_TASK GOAL:_ Nothing below is to be printed except the lines between the line holding "Proof. apply filter_Forall_test. Qed." and the line holding "by apply filter_Forall_keep.", inclusive, each exactly as it appears.

_RECORDED DATA:_
────────────────
Lemma sub_runs_none p repl b s :
  Forall (λ c, p c = false) s → sub_runs p repl b s = s.
Proof.
  intros Hs. revert b.
  induction Hs as [|c s Hc _ IH]; intros b; simpl; [done|].
  by rewrite Hc, IH.
Qed.

(** Every character of [s.lower()] comes from lower-casing one character
    of [s]. *)
Lemma lower_from_Forall (P Q : N → Prop) pre s :
  (∀ pre post c d, Q c → d ∈ lower_at pre post c → P d) →
  Forall Q s → Forall P (lower_from pre s).
Proof.
  intros Hstep Hs. revert pre.
  induction Hs as [|c s Hc _ IH]; intros pre; simpl; [constructor|].
  apply Forall_app. split; [|apply IH].
  apply Forall_forall. intros d Hd. by eapply Hstep.
Qed.

Lemma lower_from_snake pre s :
  Forall (λ c, snake_char c = true) s → lower_from pre s = s.
Proof.
  intros Hs. revert pre.
  induction Hs as [|c s Hc _ IH]; intros pre; simpl; [done|].
  rewrite IH. unfold lower_at.
  pose proof (snake_char_ascii _ Hc) as Hlt. unfold is_ascii in Hlt.
  apply N.ltb_lt in Hlt. rewrite Hlt. simpl.
  by rewrite snake_char_lower.
Qed.

(** What survives the deletion of non-word characters. *)
Lemma strip_non_word_kept s :
  Forall (λ c, (re_word c || (c =? 95)) = true) (strip_non_word s).
Proof. apply filter_Forall_test. Qed.

(** The general shape of a normalized name: ASCII characters in it are
    lower-case letters, digits and underscores. *)
Lemma to_snake_case_chars x :
  Forall (λ d, snake_char d = true ∨ 128 ≤ d) (to_snake_case x).
Proof.
  unfold to_snake_case, lower.
  eapply lower_from_Forall; [|apply strip_non_word_kept].
  intros pre post c d Hc Hd. unfold lower_at in Hd.
  destruct (N.ltb_spec c 128) as [Hlt|Hge].
  - apply list_elem_of_singleton in Hd as ->. left.
    by apply ascii_word_lower.
  - destruct (N.lt_ge_cases d 128) as [Hd128|Hd128]; [|by right].
    left. pose proof (uni_lower_ascii pre post c d Hge Hd Hd128).
    unfold snake_char, in_range. cmp_cases.
Qed.

Lemma to_snake_case_ascii x :
  Forall is_ascii x → Forall is_ascii (to_snake_case x).
Proof.
  intros Hx. unfold to_snake_case, lower.
  eapply (lower_from_Forall _ is_ascii).
  - intros pre post c d Hc Hd. unfold lower_at in Hd.
    unfold is_ascii in Hc. apply N.ltb_lt in Hc. rewrite Hc in Hd.
    apply list_elem_of_singleton in Hd as ->.
    apply N.ltb_lt in Hc. unfold is_ascii, ascii_lower, in_range. cmp_cases.
  - unfold strip_non_word, remove_commas.
    apply filter_Forall_keep.
    assert (Forall is_ascii (lit "_")) as Hu.
    { repeat constructor. }
    apply sub_runs_Forall; [done|].
    apply sub_runs_Forall; [done|].
    by apply filter_Forall_keep.
Qed.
────────────────
_RESULT OF THIS EXERCISE:_
Proof. apply filter_Forall_test. Qed.

(** The general shape of a normalized name: ASCII characters in it are
    lower-case letters, digits and underscores. *)
Lemma to_snake_case_chars x :
  Forall (λ d, snake_char d = true ∨ 128 ≤ d) (to_snake_case x).
Proof.
  unfold to_snake_case, lower.
  eapply lower_from_Forall; [|apply strip_non_word_kept].
  intros pre post c d Hc Hd. unfold lower_at in Hd.
  destruct (N.ltb_spec c 128) as [Hlt|Hge].
  - apply list_elem_of_singleton in Hd as ->. left.
    by apply ascii_word_lower.
  - destruct (N.lt_ge_cases d 128) as [Hd128|Hd128]; [|by right].
    left. pose proof (uni_lower_ascii pre post c d Hge Hd Hd128).
    unfold snake_char, in_range. cmp_cases.
Qed.

Lemma to_snake_case_ascii x :
  Forall is_ascii x → Forall is_ascii (to_snake_case x).
Proof.
  intros Hx. unfold to_snake_case, lower.
  eapply (lower_from_Forall _ is_ascii).
  - intros pre post c d Hc Hd. unfold lower_at in Hd.
    unfold is_ascii in Hc. apply N.ltb_lt in Hc. rewrite Hc in Hd.
    apply list_elem_of_singleton in Hd as ->.
    apply N.ltb_lt in Hc. unfold is_ascii, ascii_lower, in_range. cmp_cases.
  - unfold strip_non_word, remove_commas.
    apply filter_Forall_keep.
    assert (Forall is_ascii (lit "_")) as Hu.
    { repeat constructor. }
    apply sub_runs_Forall; [done|].
    apply sub_runs_Forall; [done|].
    by apply filter_Forall_keep.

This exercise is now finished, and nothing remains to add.